Activity
Below are the records; give again exactly the line with "Machine integers are", the line with "probe_read_user : Z", and each line that lies between them, and nothing besides.

------------------------------------------------

(** * TLS plaintext probes of the insights agent: a shallow embedding

    Two eBPF programs hook the TLS library of a monitored process:

    - [ebpf/openssl/openssl_tls.bpf.c] (module [Tls]): entry and exit probes
      on SSL_write and SSL_read, a handle registry fed by SSL_set_fd and
      SSL_free, records of at most 512 payload bytes pushed to a ring buffer;
    - [ebpf/bpf/openssl_hook.c] (module [Hook]): an entry probe on SSL_write,
      entry and exit probes on SSL_read, records of at most 65536 payload
      bytes pushed to a perf event array.

    Machine integers are [Z] with the wrap-around of every C conversion
    written out.  Kernel hash maps are [gmap Z _] together with the
    [max_entries] bound of their declaration.  A probe is a function from the
    helper environment, the probed registers and the maps to a return value,
    the maps afterwards and the records handed to the output channel. *)

From Stdlib Require Import ZArith Lia.
From stdpp Require Import base option list gmap.

Local Open Scope Z_scope.

(** ** C integer conversions *)

Module CInt.

Definition u32 (z : Z) : Z := z mod 2 ^ 32.

Definition u64 (z : Z) : Z := z mod 2 ^ 64.

Definition s32 (z : Z) : Z :=
  let r := z mod 2 ^ 32 in if r <? 2 ^ 31 then r else r - 2 ^ 32.

Definition s64 (z : Z) : Z :=
  let r := z mod 2 ^ 64 in if r <? 2 ^ 63 then r else r - 2 ^ 64.

End CInt.

(** ** Kernel side: helpers, hash maps, probed registers *)

Module Bpf.

Definition E2BIG : Z := 7.
Definition ENOENT : Z := 2.

(** What the helpers answer during one probe invocation.  The monitored
    process's memory, the clock, the identity of the running thread and the
    free space of the output channel are outside the programs. *)
Record env : Type := {
  (** bpf_get_current_pid_tgid(): tgid in the high, tid in the low 32 bits *)
  current_pid_tgid : Z;
  (** bpf_ktime_get_ns() *)
  ktime_ns : Z;
  (** bpf_probe_read_user(dst, size, src): [probe_read_user src size] is the
      [size] bytes copied, or [None] when the copy faults (negative return) *)
  probe_read_user : Z -> Z -> option (list Byte.byte);
  (** does bpf_ringbuf_reserve find room for one record *)
  ringbuf_has_room : bool;
  (** does bpf_perf_event_output find room for one record *)
  perf_has_room : bool
}.

(** The registers a probe reads through PT_REGS_PARM1..3 and PT_REGS_RC, as
    raw 64-bit values. *)
Record pt_regs : Type := {
  PT_REGS_PARM1 : Z;
  PT_REGS_PARM2 : Z;
  PT_REGS_PARM3 : Z;
  PT_REGS_RC : Z
}.

(** What a probe does: its return value, the maps it leaves and the records
    it handed to the output channel, oldest first. *)
Record outcome (S E : Type) : Type := {
  ret : Z;
  st : S;
  out : list E
}.
Arguments ret {S E} _.
Arguments st {S E} _.
Arguments out {S E} _.

Section hash.
Context {V : Type}.

(** BPF_MAP_TYPE_HASH with a fixed [max_entries]. *)
Definition bpf_map_lookup_elem (m : gmap Z V) (k : Z) : option V := m !! k.

(** Flag BPF_ANY: an existing key is overwritten; a new key is inserted
    while the map holds fewer than [max_entries] elements and refused with
    -E2BIG once it is full. *)
Definition bpf_map_update_elem (max_entries : Z) (m : gmap Z V) (k : Z) (v : V)
  : Z * gmap Z V :=
  match m !! k with
  | Some _ => (0, <[k := v]> m)
  | None =>
      if Z.of_nat (size m) <? max_entries then (0, <[k := v]> m)
      else (- E2BIG, m)
  end.

Definition bpf_map_delete_elem (m : gmap Z V) (k : Z) : Z * gmap Z V :=
  match m !! k with
  | Some _ => (0, delete k m)
  | None => (- ENOENT, m)
  end.
End hash.

End Bpf.

Import CInt Bpf.

(** ** ebpf/openssl/openssl_tls.bpf.c *)

Module Tls.

Definition MAX_TLS_DATA : Z := 512.
Definition DIR_WRITE : Z := 1.
Definition DIR_READ : Z := 2.
Definition FLAG_TRUNCATED : Z := 1.
Definition max_entries : Z := 32768.

Record ssl_io_args : Type := {
  args_ssl_ptr : Z;
  args_buf_ptr : Z
}.

(** [data] holds the first [data_len] bytes of the record's 512-byte array,
    the part the probe writes. *)
Record tls_event : Type := {
  timestamp_ns : Z;
  ssl_ptr : Z;
  pid : Z;
  tid : Z;
  fd : Z;
  total_len : Z;
  data_len : Z;
  direction : Z;
  flags : Z;
  data : list Byte.byte
}.

Record maps : Type := {
  ssl_fd_map : gmap Z Z;
  pending_write : gmap Z ssl_io_args;
  pending_read : gmap Z ssl_io_args
}.

Definition init : maps :=
  {| ssl_fd_map := ∅; pending_write := ∅; pending_read := ∅ |}.

Definition get_tid (pid_tgid : Z) : Z := u32 pid_tgid.

Definition get_pid (pid_tgid : Z) : Z := u32 (Z.shiftr pid_tgid 32).

(** Lines 92-97 of emit_event: the descriptor recorded for a handle. *)
Definition lookup_fd (m : gmap Z Z) (ssl : Z) : Z :=
  match bpf_map_lookup_elem m ssl with
  | Some fd => s32 fd
  | None => -1
  end.

(** Lines 99-101 of emit_event.  The helper zeroes the destination when the
    copy faults; the probe does not look at its return value. *)
Definition read_payload (e : env) (buf copy_len : Z) : list Byte.byte :=
  if 0 <? copy_len then
    match probe_read_user e buf copy_len with
    | Some bytes => bytes
    | None => replicate (Z.to_nat copy_len) Byte.x00
    end
  else [].

Definition emit_event (e : env) (fds : gmap Z Z) (args : option ssl_io_args)
    (captured_len : Z) (dir : Z) : Z * list tls_event :=
  match args with
  | None => (0, [])
  | Some a =>
      if captured_len <=? 0 then (0, [])
      else
        let '(copy_len, fl) :=
          if MAX_TLS_DATA <? u32 captured_len
          then (MAX_TLS_DATA, Z.lor 0 FLAG_TRUNCATED)
          else (u32 captured_len, 0) in
        if negb (ringbuf_has_room e) then (0, [])
        else
          let pid_tgid := current_pid_tgid e in
          (0, [ {| timestamp_ns := ktime_ns e;
                   ssl_ptr := args_ssl_ptr a;
                   pid := get_pid pid_tgid;
                   tid := get_tid pid_tgid;
                   fd := lookup_fd fds (args_ssl_ptr a);
                   total_len := u32 captured_len;
                   data_len := copy_len;
                   direction := dir;
                   flags := fl;
                   data := read_payload e (args_buf_ptr a) copy_len |} ])
  end.

Definition tid_key (e : env) : Z := current_pid_tgid e.

Definition handle_ssl_set_fd (e : env) (ctx : pt_regs) (s : maps)
    : outcome maps tls_event :=
  let ssl := u64 (PT_REGS_PARM1 ctx) in
  let fd := u32 (PT_REGS_PARM2 ctx) in
  let '(_, m) := bpf_map_update_elem max_entries (ssl_fd_map s) ssl fd in
  {| ret := 0;
     st := {| ssl_fd_map := m;
              pending_write := pending_write s;
              pending_read := pending_read s |};
     out := [] |}.

Definition handle_ssl_free (e : env) (ctx : pt_regs) (s : maps)
    : outcome maps tls_event :=
  let ssl := u64 (PT_REGS_PARM1 ctx) in
  let '(_, m) := bpf_map_delete_elem (ssl_fd_map s) ssl in
  {| ret := 0;
     st := {| ssl_fd_map := m;
              pending_write := pending_write s;
              pending_read := pending_read s |};
     out := [] |}.

Definition entry_args (ctx : pt_regs) : ssl_io_args :=
  {| args_ssl_ptr := u64 (PT_REGS_PARM1 ctx);
     args_buf_ptr := u64 (PT_REGS_PARM2 ctx) |}.

Definition handle_ssl_write_entry (e : env) (ctx : pt_regs) (s : maps)
    : outcome maps tls_event :=
  let args := entry_args ctx in
  let key := tid_key e in
  let '(_, m) := bpf_map_update_elem max_entries (pending_write s) key args in
  {| ret := 0;
     st := {| ssl_fd_map := ssl_fd_map s;
              pending_write := m;
              pending_read := pending_read s |};
     out := [] |}.

Definition handle_ssl_write_exit (e : env) (ctx : pt_regs) (s : maps)
    : outcome maps tls_event :=
  let key := tid_key e in
  match bpf_map_lookup_elem (pending_write s) key with
  | None => {| ret := 0; st := s; out := [] |}
  | Some args =>
      let r := s64 (PT_REGS_RC ctx) in
      let '(_, evs) := emit_event e (ssl_fd_map s) (Some args) r DIR_WRITE in
      let '(_, m) := bpf_map_delete_elem (pending_write s) key in
      {| ret := 0;
         st := {| ssl_fd_map := ssl_fd_map s;
                  pending_write := m;
                  pending_read := pending_read s |};
         out := evs |}
  end.

Definition handle_ssl_read_entry (e : env) (ctx : pt_regs) (s : maps)
    : outcome maps tls_event :=
  let args := entry_args ctx in
  let key := tid_key e in
  let '(_, m) := bpf_map_update_elem max_entries (pending_read s) key args in
  {| ret := 0;
     st := {| ssl_fd_map := ssl_fd_map s;
              pending_write := pending_write s;
              pending_read := m |};
     out := [] |}.

Definition handle_ssl_read_exit (e : env) (ctx : pt_regs) (s : maps)
    : outcome maps tls_event :=
  let key := tid_key e in
  match bpf_map_lookup_elem (pending_read s) key with
  | None => {| ret := 0; st := s; out := [] |}
  | Some args =>
      let r := s64 (PT_REGS_RC ctx) in
      let '(_, evs) := emit_event e (ssl_fd_map s) (Some args) r DIR_READ in
      let '(_, m) := bpf_map_delete_elem (pending_read s) key in
      {| ret := 0;
         st := {| ssl_fd_map := ssl_fd_map s;
                  pending_write := pending_write s;
                  pending_read := m |};
         out := evs |}
  end.

(** The truncation bit of a record. *)
Definition truncated (ev : tls_event) : bool :=
  negb (Z.land (flags ev) FLAG_TRUNCATED =? 0).

End Tls.

(** ** ebpf/bpf/openssl_hook.c *)

Module Hook.

Definition MAX_CAPTURE_SIZE : Z := 65536.
Definition max_entries : Z := 10240.

(** [data] holds the first [data_len] bytes of the record's array; the record
    starts zeroed, so the rest of the array is zero. *)
Record ssl_event : Type := {
  timestamp_ns : Z;
  pid : Z;
  tid : Z;
  fd : Z;
  is_write : Z;
  data_len : Z;
  data : list Byte.byte
}.

Record ssl_read_ctx : Type := {
  buf : Z;
  num : Z
}.

Definition init : gmap Z ssl_read_ctx := ∅.

Definition perf_event_output (e : env) (ev : ssl_event) : list ssl_event :=
  if perf_has_room e then [ev] else [].

Definition uprobe_ssl_write (e : env) (ctx : pt_regs) (m : gmap Z ssl_read_ctx)
    : outcome (gmap Z ssl_read_ctx) ssl_event :=
  let pid_ := u32 (Z.shiftr (current_pid_tgid e) 32) in
  let tid_ := u32 (current_pid_tgid e) in
  let buf_ := u64 (PT_REGS_PARM2 ctx) in
  let num_ := s32 (PT_REGS_PARM3 ctx) in
  if (num_ <=? 0) || (MAX_CAPTURE_SIZE <? num_) then
    {| ret := 0; st := m; out := [] |}
  else
    match probe_read_user e buf_ (u32 num_) with
    | None => {| ret := 0; st := m; out := [] |}
    | Some bytes =>
        {| ret := 0; st := m;
           out := perf_event_output e
                    {| timestamp_ns := ktime_ns e;
                       pid := pid_;
                       tid := tid_;
                       fd := 0;
                       is_write := 1;
                       data_len := u32 num_;
                       data := bytes |} |}
    end.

------------------------------------------------

Reply
    Machine integers are [Z] with the wrap-around of every C conversion
    written out.  Kernel hash maps are [gmap Z _] together with the
    [max_entries] bound of their declaration.  A probe is a function from the
    helper environment, the probed registers and the maps to a return value,
    the maps afterwards and the records handed to the output channel. *)

From Stdlib Require Import ZArith Lia.
From stdpp Require Import base option list gmap.

Local Open Scope Z_scope.

(** ** C integer conversions *)

Module CInt.

Definition u32 (z : Z) : Z := z mod 2 ^ 32.

Definition u64 (z : Z) : Z := z mod 2 ^ 64.

Definition s32 (z : Z) : Z :=
  let r := z mod 2 ^ 32 in if r <? 2 ^ 31 then r else r - 2 ^ 32.

Definition s64 (z : Z) : Z :=
  let r := z mod 2 ^ 64 in if r <? 2 ^ 63 then r else r - 2 ^ 64.

End CInt.

(** ** Kernel side: helpers, hash maps, probed registers *)

Module Bpf.

Definition E2BIG : Z := 7.
Definition ENOENT : Z := 2.

(** What the helpers answer during one probe invocation.  The monitored
    process's memory, the clock, the identity of the running thread and the
    free space of the output channel are outside the programs. *)
Record env : Type := {
  (** bpf_get_current_pid_tgid(): tgid in the high, tid in the low 32 bits *)
  current_pid_tgid : Z;
  (** bpf_ktime_get_ns() *)
  ktime_ns : Z;
  (** bpf_probe_read_user(dst, size, src): [probe_read_user src size] is the
      [size] bytes copied, or [None] when the copy faults (negative return) *)
  probe_read_user : Z -> Z -> option (list Byte.byte);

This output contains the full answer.